GiveSendGo is back up and running again. The Christian crowd-funding website was taken offline over the weekend after malicious actors hacked the website and stole contents of its database for the “Freedom Convoy” crowdfund.
On Tuesday evening, GiveSendGo released a statement on social media addressing a few of the concerns relating to the data breach, which included the real names, donation amounts, and partial locations of anyone who contributed to the crowdfund for protesters in Ottawa.
“We know there are many questions concerning the attacks on GiveSendGo Sunday night,” GiveSendGo said in a statement.
“Sunday evening, February 13, GiveSendGo was attacked by malicious actors attempting to eliminate the ability of its users to raise funds. There was a broadcasted breech showing one such actor illegally hacking into GiveSendGo and distributing the names and emails of the donors of the Freedom Convoy Campaign. However, no credit card information was leaked. No money was stolen,” the statement added.

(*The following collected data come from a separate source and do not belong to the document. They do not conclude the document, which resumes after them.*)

(* ===== verification/UDP.v ===== *)
(** * UDP: datagrams over the session, src/core/src/hev-socks5-udp.c

    A message of the C code is a structure of two pointers and a length; an
    address that was never set is [Undef], and using it is undefined behaviour. *)
From S2P Require Import Prelude Bytes TaskIO Socks5.

Definition UDP_BUF_SIZE : Z := 1500.

Inductive ref := Undef | Null | Ref (p : Z * Z).

Record HevSocks5UDPMsg := UDPMsg { maddr : ref; mbuf : Z * Z; mlen : Z }.

(** The methods of the class and of the UDP interface that are used. *)
Class UDPClass (O : Type) `{IsSocks5 O} := {
  udp_get_fd : O → Z;
  udp_binder : Z → sockaddr6 → M (st O) Z
}.

Definition shift (p : Z * Z) (n : Z) : Z * Z := (p.1, p.2 + n).

Section UDP.
Context {O : Type} `{UDPClass O} `{Resolver}.

(** What is left of a block from a pointer on. *)
Definition load_rest (r : ref) : M (st O) bytes := λ s,
  match r with
  | Ref p =>
      match blocks (io s) !! p.1 with
      | Some b => if (0 <=? p.2) && (p.2 <=? zlen b) then Val (drop (Z.to_nat p.2) b) s else Stuck
      | None => Stuck
      end
  | _ => Stuck
  end.

(** The session over UDP ends with its TCP connection, which is probed here. *)
Definition udp_task_io_yielder (type : HevTaskYieldType) : M (st O) Z :=
  self ← get_base;
  ended ←
    (if bool_decide (Socks5.type self = HEV_SOCKS5_TYPE_UDP_IN_UDP) then
       '(res, _) ← recv (Socks5.fd self) 1;
       e ← get_errno;
       mret ((res =? 0) || ((res <? 0) && negb (e =? EAGAIN)))
     else mret false);
  if ended : bool then hev_socks5_set_timeout 0;; mret (-1)
  else hev_socks5_task_io_yielder type.

Definition udp_yielder : HevTaskIOYielder (O := O) := Some udp_task_io_yielder.

Definition hev_socks5_udp_get_fd : M (st O) Z := gets (λ s, udp_get_fd (self s)).

(** ** Sending *)

(** A segment of a vector: bytes on the stack, or memory. *)
Inductive segment := Bytes (bs : bytes) | Mem (p : Z * Z) (n : Z).

Definition read_segment (v : segment) : M (st O) bytes :=
  match v with Bytes bs => mret bs | Mem p n => load p n end.

Fixpoint read_segments (iov : list segment) : M (st O) (list bytes) :=
  match iov with
  | [] => mret []
  | v :: iov => b ← read_segment v; bs ← read_segments iov; mret (b :: bs)
  end.

(** The three segments of every message, unless an address has no length. *)
Fixpoint udp_segments (header : HevSocks5UDPMsg → Z → bytes) (msgv : list HevSocks5UDPMsg) :
    M (st O) (option (list (list segment))) :=
  match msgv with
  | [] => mret (Some [])
  | m :: msgv =>
      a ← load_rest (maddr m);
      addrlen ← of_option (hev_socks5_addr_len a);
      if addrlen <=? 0 then mret None else
      p ← of_option (match maddr m with Ref p => Some p | _ => None end);
      r ← udp_segments header msgv;
      mret (cons [Bytes (header m addrlen); Mem p addrlen; Mem (mbuf m) (mlen m)] <$> r)
  end.

Definition tcp_header (m : HevSocks5UDPMsg) (addrlen : Z) : bytes :=
  le16 (htons (u16 (mlen m))) ++ [u8 (3 + addrlen)].

Definition hev_socks5_udp_sendmmsg_tcp (msgv : list HevSocks5UDPMsg) : M (st O) Z :=
  iov ← udp_segments tcp_header msgv;
  match iov with
  | None => mret (-1)
  | Some iov =>
      fd ← hev_socks5_udp_get_fd;
      bs ← read_segments (mjoin iov);
      res ← hev_task_io_socket_sendmsg fd bs MSG_WAITALL udp_yielder;
      if res <=? 0 then mret (-1) else mret (zlen msgv)
  end.

Fixpoint read_datagrams (iovs : list (list segment)) : M (st O) (list (option sockaddr6 * bytes)) :=
  match iovs with
  | [] => mret []
  | iov :: iovs => bs ← read_segments iov; ms ← read_datagrams iovs; mret ((None, mjoin bs) :: ms)
  end.

Definition hev_socks5_udp_sendmmsg_udp (msgv : list HevSocks5UDPMsg) : M (st O) Z :=
  mvec ← udp_segments (λ _ _, [0; 0; 0]) msgv;
  match mvec with
  | None => mret (-1)
  | Some mvec =>
      fd ← hev_socks5_udp_get_fd;
      ms ← read_datagrams mvec;
      hev_task_io_socket_sendmmsg fd ms MSG_WAITALL udp_yielder
  end.

Definition hev_socks5_udp_sendmmsg (msgv : list HevSocks5UDPMsg) : M (st O) Z :=
  b ← get_base;
  match type b with
  | HEV_SOCKS5_TYPE_UDP_IN_TCP => hev_socks5_udp_sendmmsg_tcp msgv
  | HEV_SOCKS5_TYPE_UDP_IN_UDP => hev_socks5_udp_sendmmsg_udp msgv
  | _ => mret (-1)
  end.

(** ** Receiving *)

Definition nonblock_flag (nonblock : bool) : Z := if nonblock then MSG_DONTWAIT else 0.

(** The first five bytes of a frame, which may come in two reads. *)
Definition recv_head (fd flags : Z) : M (st O) (Z * bytes) :=
  '(res, h) ← hev_task_io_socket_recv fd 5 flags udp_yielder;
  if (0 <? res) && (res <? 5) then
    '(more, h') ← hev_task_io_socket_recv fd (5 - res) MSG_WAITALL udp_yielder;
    mret (res + more, h ++ h')
  else mret (res, h).

(** The result and the messages, those in front filled in. *)
Fixpoint recvmmsg_tcp_loop (fd flags rlen : Z) (done todo : list HevSocks5UDPMsg) :
    M (st O) (Z * list HevSocks5UDPMsg) :=
  match todo with
  | [] => mret (rlen, done)
  | m :: todo =>
      '(res, h) ← recv_head fd flags;
      if negb (res =? 5) then mret (if 0 <? rlen then rlen else res, done ++ m :: todo) else
      hdrlen ← of_option (zget h 2);
      if hdrlen <? 5 then mret (-1, done ++ m :: todo) else
      let addrlen := hdrlen - 3 in
      datlen ← of_option (get_le16 h);
      let datlen := ntohs datlen in
      if u64 (mlen m - addrlen) <? datlen then mret (-1, done ++ m :: todo) else
      let iov := [(shift (mbuf m) 2, addrlen - 2); (shift (mbuf m) addrlen, datlen)] in
      res ← hev_task_io_socket_recvmsg fd iov MSG_WAITALL udp_yielder;
      if negb (res =? addrlen - 2 + datlen) then mret (res, done ++ m :: todo) else
      atype ← of_option (zget h 3);
      len ← of_option (zget h 4);
      store (mbuf m) [atype];;
      store (shift (mbuf m) 1) [len];;
      recvmmsg_tcp_loop fd flags (rlen + 1)
        (done ++ [UDPMsg (Ref (mbuf m)) (shift (mbuf m) addrlen) datlen]) todo
  end.

Definition hev_socks5_udp_recvmmsg_tcp (msgv : list HevSocks5UDPMsg) (nonblock : bool) :
    M (st O) (Z * list HevSocks5UDPMsg) :=
  fd ← hev_socks5_udp_get_fd;
  recvmmsg_tcp_loop fd (nonblock_flag nonblock) 0 [] msgv.

Fixpoint store_datagrams (bufs : list (Z * Z)) (ms : list (sockaddr6 * bytes)) : M (st O) unit :=
  match bufs, ms with
  | p :: bufs, (_, bs) :: ms => store p bs;; store_datagrams bufs ms
  | _, _ => mret tt
  end.

(** Cutting the headers off; [ms] are the datagrams that were received. *)
Fixpoint strip_datagrams (done todo : list HevSocks5UDPMsg) (ms : list (sockaddr6 * bytes)) (res : Z) :
    M (st O) (Z * list HevSocks5UDPMsg) :=
  match todo, ms with
  | m :: todo, (_, bs) :: ms =>
      a ← load_rest (Ref (shift (mbuf m) 3));
      addrlen ← of_option (hev_socks5_addr_len a);
      let len := zlen bs in
      if len <? 4 then strip_datagrams (done ++ [UDPMsg Null (mbuf m) 0]) todo ms res else
      if addrlen <=? 0 then mret (-1, done ++ UDPMsg (maddr m) (mbuf m) len :: todo) else
      let doff := 3 + addrlen in
      if len <? doff then mret (-1, done ++ UDPMsg (maddr m) (mbuf m) len :: todo) else
      strip_datagrams (done ++ [UDPMsg (Ref (shift (mbuf m) 3)) (shift (mbuf m) doff) (len - doff)]) todo ms res
  | _, _ => mret (res, done ++ todo)
  end.

Definition hev_socks5_udp_recvmmsg_udp (msgv : list HevSocks5UDPMsg) (nonblock : bool) :
    M (st O) (Z * list HevSocks5UDPMsg) :=
  fd ← hev_socks5_udp_get_fd;
  b ← get_base;
  (if udp_associated b then mret tt else of_option (const tt <$> head msgv));;
  '(res, ms) ← hev_task_io_socket_recvmmsg fd (mlen <$> msgv) (nonblock_flag nonblock) udp_yielder;
  store_datagrams (mbuf <$> msgv) ms;;
  if res <=? 0 then mret (res, msgv) else
  b ← get_base;
  ok ←
    (if udp_associated b then mret true else
     src ← of_option (fst <$> head ms);
     r ← connect fd src;
     if r <? 0 then mret false else upd_base (set_associated true);; mret true);
  if negb ok then mret (-1, msgv) else
  strip_datagrams [] msgv ms res.

Definition hev_socks5_udp_recvmmsg (msgv : list HevSocks5UDPMsg) (nonblock : bool) :
    M (st O) (Z * list HevSocks5UDPMsg) :=
  b ← get_base;
  match type b with
  | HEV_SOCKS5_TYPE_UDP_IN_TCP => hev_socks5_udp_recvmmsg_tcp msgv nonblock
  | HEV_SOCKS5_TYPE_UDP_IN_UDP => hev_socks5_udp_recvmmsg_udp msgv nonblock
  | _ => mret (-1, msgv)
  end.
(** ** Forwarding *)

(** A fresh block for an array on the stack, and its end. *)
Definition stack_alloc (bs : bytes) : M (st O) Z := on_io (λ i,
  let p := fresh (dom (blocks i) ∪ {[0]}) in Val p (set_blocks (<[p := bs]> (blocks i)) i)).
Definition stack_free (p : Z) : M (st O) unit := on_io (λ i, Val tt (set_blocks (delete p (blocks i)) i)).

Definition socks5_zero_addr : sockaddr6 := Sockaddr6 0 0 (replicate 16 0).

(** The destinations and data of the messages [i] to [i] + [n] - 1, unless one is
    invalid. *)
Fixpoint fwd_targets (svec : list HevSocks5UDPMsg) (i n : nat) : M (st O) (option (list (sockaddr6 * (Z * Z) * Z))) :=
  match n with
  | Datatypes.O => mret (Some [])
  | S n =>
      m ← of_option (svec !! i);
      if mlen m =? 0 then mret None else
      match maddr m with
      | Undef => stuck
      | Null => mret None
      | Ref p =>
          family ← hev_socks5_get_addr_family;
          a ← load_rest (Ref p);
          '(ret, addr, _) ← of_option (hev_socks5_addr_into_sockaddr6 a socks5_zero_addr family);
          if ret <? 0 then mret None else
          r ← fwd_targets svec (S i) n;
          mret (cons (addr, mbuf m, mlen m) <$> r)
      end
  end.

Fixpoint read_targets (dvec : list (sockaddr6 * (Z * Z) * Z)) : M (st O) (list (option sockaddr6 * bytes)) :=
  match dvec with
  | [] => mret []
  | (addr, p, n) :: dvec => bs ← load p n; ms ← read_targets dvec; mret ((Some addr, bs) :: ms)
  end.

(** The end of both directions: progress, nothing to do for now, or an error. *)
Definition fwd_result (res : Z) : M (st O) Z :=
  e ← get_errno;
  mret (if res <=? 0 then (if (res =? -1) && (e =? EAGAIN) then 0 else -1) else 1).

(** The buffer [i] of an array of buffers. *)
Definition buffer (buf : Z) (i : nat) : Z * Z := (buf, UDP_BUF_SIZE * Z.of_nat i).

(** The result, and whether the socket is bound. *)
Definition hev_socks5_udp_fwd_f (fd buf : Z) (num : nat) (bind : bool) : M (st O) (Z * bool) :=
  let svec := (λ i, UDPMsg Undef (buffer buf i) UDP_BUF_SIZE) <$> seq 0 num in
  '(res, svec) ← hev_socks5_udp_recvmmsg svec true;
  if 0 <? res then
    dvec ← fwd_targets svec 0 (Z.to_nat res);
    match dvec with
    | None => mret (-1, bind)
    | Some dvec =>
        ok ←
          (if bind then mret true else
           addr ← of_option ((λ d, d.1.1) <$> head dvec);
           ret ← udp_binder fd addr;
           mret (negb (ret <? 0)));
        if negb ok then mret (-1, bind) else
        ms ← read_targets dvec;
        res ← hev_task_io_socket_sendmmsg fd ms MSG_WAITALL udp_yielder;
        r ← fwd_result res;
        mret (r, true)
    end
  else
    r ← fwd_result res;
    mret (r, bind).

(** The messages with the addresses of their senders, which are kept on the
    stack at [saddr]. *)
Definition fwd_message (buf saddr : Z) (num i : nat) (m : sockaddr6 * bytes) : HevSocks5UDPMsg :=
  UDPMsg (Ref (saddr, 19 * Z.of_nat i)) (buffer buf (num + i)) (zlen m.2).

Definition sender_bytes (m : sockaddr6 * bytes) : bytes :=
  (hev_socks5_addr_from_sockaddr6 (replicate 19 0) m.1).2.

Definition hev_socks5_udp_fwd_b (fd buf : Z) (num : nat) : M (st O) Z :=
  '(res, ms) ← hev_task_io_socket_recvmmsg fd (replicate num UDP_BUF_SIZE) MSG_DONTWAIT udp_yielder;
  store_datagrams ((λ i, buffer buf (num + i)) <$> seq 0 num) ms;;
  if 0 <? res then
    saddr ← stack_alloc (mjoin (sender_bytes <$> ms));
    res ← hev_socks5_udp_sendmmsg (imap (fwd_message buf saddr num) ms);
    stack_free saddr;;
    fwd_result res
  else fwd_result res.

Definition dgram_fuel (fd : Z) (s : st O) : nat :=
  match chans (io s) !! fd with Some c => length (stream (rxq c)) + length (rxd c) | None => 0 end.

Fixpoint udp_splice_loop (fuel : nat) (fd_b buf : Z) (num : nat) (bind : bool) (res_f res_b : Z) : M (st O) unit :=
  match fuel with
  | Datatypes.O => stuck
  | S fuel =>
      '(res_f, bind) ← (if 0 <=? res_f then hev_socks5_udp_fwd_f fd_b buf num bind else mret (res_f, bind));
      res_b ← (if 0 <=? res_b then hev_socks5_udp_fwd_b fd_b buf num else mret res_b);
      match (if (0 <? res_f) || (0 <? res_b) then Some HEV_TASK_YIELD
             else if Z.land res_f res_b =? 0 then Some HEV_TASK_WAITIO
             else None) with
      | None => mret tt
      | Some type =>
          r ← udp_task_io_yielder type;
          if truthy r then mret tt else udp_splice_loop fuel fd_b buf num bind res_f res_b
      end
  end.

Definition hev_socks5_udp_splicer (fd_b : Z) : M (st O) Z :=
  num ← hev_socks5_get_udp_copy_buffer_nums;
  buf ← hev_malloc0 (UDP_BUF_SIZE * num * 2);
  if negb (truthy buf) then mret (-1) else
  fd_a ← hev_socks5_udp_get_fd;
  res ← hev_task_mod_fd fd_a;
  (if res <? 0 then hev_task_add_fd fd_a;; mret tt else mret tt);;
  res ← hev_task_add_fd fd_b;
  (if res <? 0 then hev_task_mod_fd fd_b;; mret tt else mret tt);;
  fuel ← gets (λ s, S (dgram_fuel fd_a s + dgram_fuel fd_b s + length (wakes (io s))));
  udp_splice_loop fuel fd_b buf (Z.to_nat num) false 1 1;;
  hev_free buf;;
  mret 0.

Definition hev_socks5_udp_splice (fd : Z) : M (st O) Z := hev_socks5_udp_splicer fd.
End UDP.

The crowdfunding website made the decision to suspend the campaign and disable the website to prevent further damage, claiming it performed “many security audits” to protect website from future intrusions.
“GiveSendGo has a dedicated team aggressively focused on identifying these malicious actors and pursuing actions against their cybercrime,” the company stated. “At the time of the intrusion, GiveSendGo’s security team immediately shut down the site to prevent further illegal actions against our site. We have also performed many security audits to ensure the security of the site before bringing the site back online.”
The platform suggests that it believes it is part of a “battle,” and that it will fight harder than ever to continue its mission.
“We are in a battle. We didn’t expect it to be easy. This has not caused us to be afraid. Instead, it’s made it even more evident that we can not back down. Thank you for your continued support, prayers and the countless emails letting us know you are standing with us,” the statement concluded.
On Saturday, GiveSendGo said that contrary to the Canadian government’s orders to freeze the crowdfund, the company will not go along with Trudeau’s demands, and that the funds are not frozen. GiveSendGo said it is working with campaign organizers to find “the most effective legal ways to continue funds flowing.”
Despite their best efforts, any attempts to direct the funds to the truck drivers in Ottawa may result in the freezing of bank accounts belonging to local organizers following the government’s invocation of the Emergencies Act to block the accounts of anyone suspected of helping the protesters financially, Rebel News reported.